### What is needed
Would you copy every line of the listing below that includes the word "split"?

★ ★ ★ ★

(** After the console lines, the optional cleanup and the creation of
    the skill directory, an install without [SKILL.md] ends in an
    exception. *)
Lemma missing_descriptor_rest (e : env) (targetDir : string) (w0 w : world)
    (evs : list event) (k : unit -> M string) :
  has_entry (fs w) (Path.join (dirname__ e) "SKILL.md") = false ->
  trace w = (trace w0 ++ evs)%list ->
  forallb (fun ev => negb (is_copy_or_write ev)) evs = true ->
  exists err w' evs',
    bind (existsSync targetDir) (fun exTarget =>
      bind (if negb exTarget then mkdirSync targetDir else ret tt) (fun _ =>
      bind (existsSync (Path.join (dirname__ e) "SKILL.md")) (fun exMd =>
      bind (if negb exMd then throw (Error "SKILL.md is required but not found")
            else ret tt) (fun _ =>
      bind (copyFileSync (Path.join (dirname__ e) "SKILL.md")
              (Path.join targetDir "SKILL.md")) k)))) w
    = (Thrown err, w') /\
    trace w' = (trace w0 ++ evs')%list /\
    forallb (fun ev => negb (is_copy_or_write ev)) evs' = true.
Proof.
  intros Habs Htrace Hevs. rewrite run_existsSync, run_if.
  destruct (has_entry (fs w) targetDir); cbn [negb].
  - rewrite run_ret, run_existsSync, Habs. cbn [negb].
    rewrite run_throw. eauto 10.
  - rewrite run_mkdirSync.
    destruct (mkdir_error (fs w) targetDir); [eauto 10|].
    rewrite run_existsSync. cbn [fs log with_fs].
    destruct (has_entry (make_dirs (fs w) targetDir)
                (Path.join (dirname__ e) "SKILL.md")) eqn:Hsrc; cbn [negb].
    + rewrite run_ret, run_copyFileSync.
      cbn [fs log with_fs]. unfold has_entry in Hsrc, Habs.
      destruct (node_at (make_dirs (fs w) targetDir)
                  (Path.join (dirname__ e) "SKILL.md"))
        as [x|] eqn:Hx; [|discriminate].
      destruct (node_at_make_dirs _ _ _ _ Hx) as [->|Hold].
      * do 3 eexists. split; [reflexivity|]. cbn [trace log with_fs].
        rewrite Htrace, <- app_assoc. split; [reflexivity|].
        rewrite forallb_app, Hevs. reflexivity.
      * rewrite Hold in Habs. discriminate.
    + rewrite run_throw.
      do 3 eexists. split; [reflexivity|]. cbn [trace log with_fs].
      rewrite Htrace, <- app_assoc. split; [reflexivity|].
      rewrite forallb_app, Hevs. reflexivity.
Qed.

(** X14: Without [SKILL.md] beside the installer, installing to a target
    always ends in an exception; nothing has been copied, no hook has run
    and the manifest has not been written (the cleanup of the legacy
    directory and the creation of the skill directory may have happened
    and are not undone). *)
Theorem missing_descriptor_fails_the_target (fuel : nat) (e : env) (t : target)
    (config : value) (w : world) (cname p : string) :
  get config "name" = Ret (VStr cname) ->
  get (paths t) "project" = Ret (VStr p) ->
  has_entry (fs w) (Path.join (dirname__ e) "SKILL.md") = false ->
  exists err w' evs,
    Install.installToTarget fuel e t config w = (Thrown err, w') /\
    trace w' = (trace w ++ evs)%list /\
    forallb (fun ev => negb (is_copy_or_write ev)) evs = true.
Proof.
  intros Hname Hp Habs. unfold Install.installToTarget.
  rewrite run_console_log.
  rewrite (run_detect_project e (paths t) VUndef p _ _ eq_refl Hp).
  cbn [fs log base type]. fold (install_base e (fs w) p).
  rewrite Hname, run_lift_ret, extractSkillName_string, run_lift_ret.
  cbn [path_join]. rewrite run_lift_ret.
  set (targetDir := Path.join (install_base e (fs w) p) (skill_of cname)).
  set (altDir := Path.join (install_base e (fs w) p) cname).
  rewrite !run_console_log, run_existsSync. cbn [fs log].
  rewrite run_if.
  destruct (has_entry (fs w) altDir && negb (altDir =? targetDir)) eqn:Hc.
  - assert (Hex : has_entry (fs w) altDir = true).
    { apply andb_true_iff in Hc. tauto. }
    rewrite run_assoc, run_console_log, run_assoc.
    rewrite run_rmSync by exact Hex.
    rewrite run_console_log.
    eapply missing_descriptor_rest.
    + cbn [fs log with_fs]. apply has_entry_remove_tree_absent. exact Habs.
    + cbn [trace log with_fs]. rewrite <- !app_assoc. reflexivity.
    + reflexivity.
  - rewrite run_ret.
    eapply missing_descriptor_rest.
    + cbn [fs log with_fs]. exact Habs.
    + cbn [trace log with_fs]. rewrite <- !app_assoc. reflexivity.
    + reflexivity.
Qed.

Lemma missing_descriptor_fails_the_target_witness :
  exists err w' evs,
    Install.installToTarget 1 (env_at "/proj" None) default_target scoped_config
        no_descriptor_project = (Thrown err, w') /\
    trace w' = (trace no_descriptor_project ++ evs)%list /\
    forallb (fun ev => negb (is_copy_or_write ev)) evs = true.
Proof.
  apply (missing_descriptor_fails_the_target 1 (env_at "/proj" None)
           default_target scoped_config no_descriptor_project
           "@scope/pkg" ".claude/skills"); reflexivity.
Defined.

End InstallFailures.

★ ★ ★ ★

### Your solution
      * do 3 eexists. split; [reflexivity|]. cbn [trace log with_fs].
        rewrite Htrace, <- app_assoc. split; [reflexivity|].
      do 3 eexists. split; [reflexivity|]. cbn [trace log with_fs].
      rewrite Htrace, <- app_assoc. split; [reflexivity|].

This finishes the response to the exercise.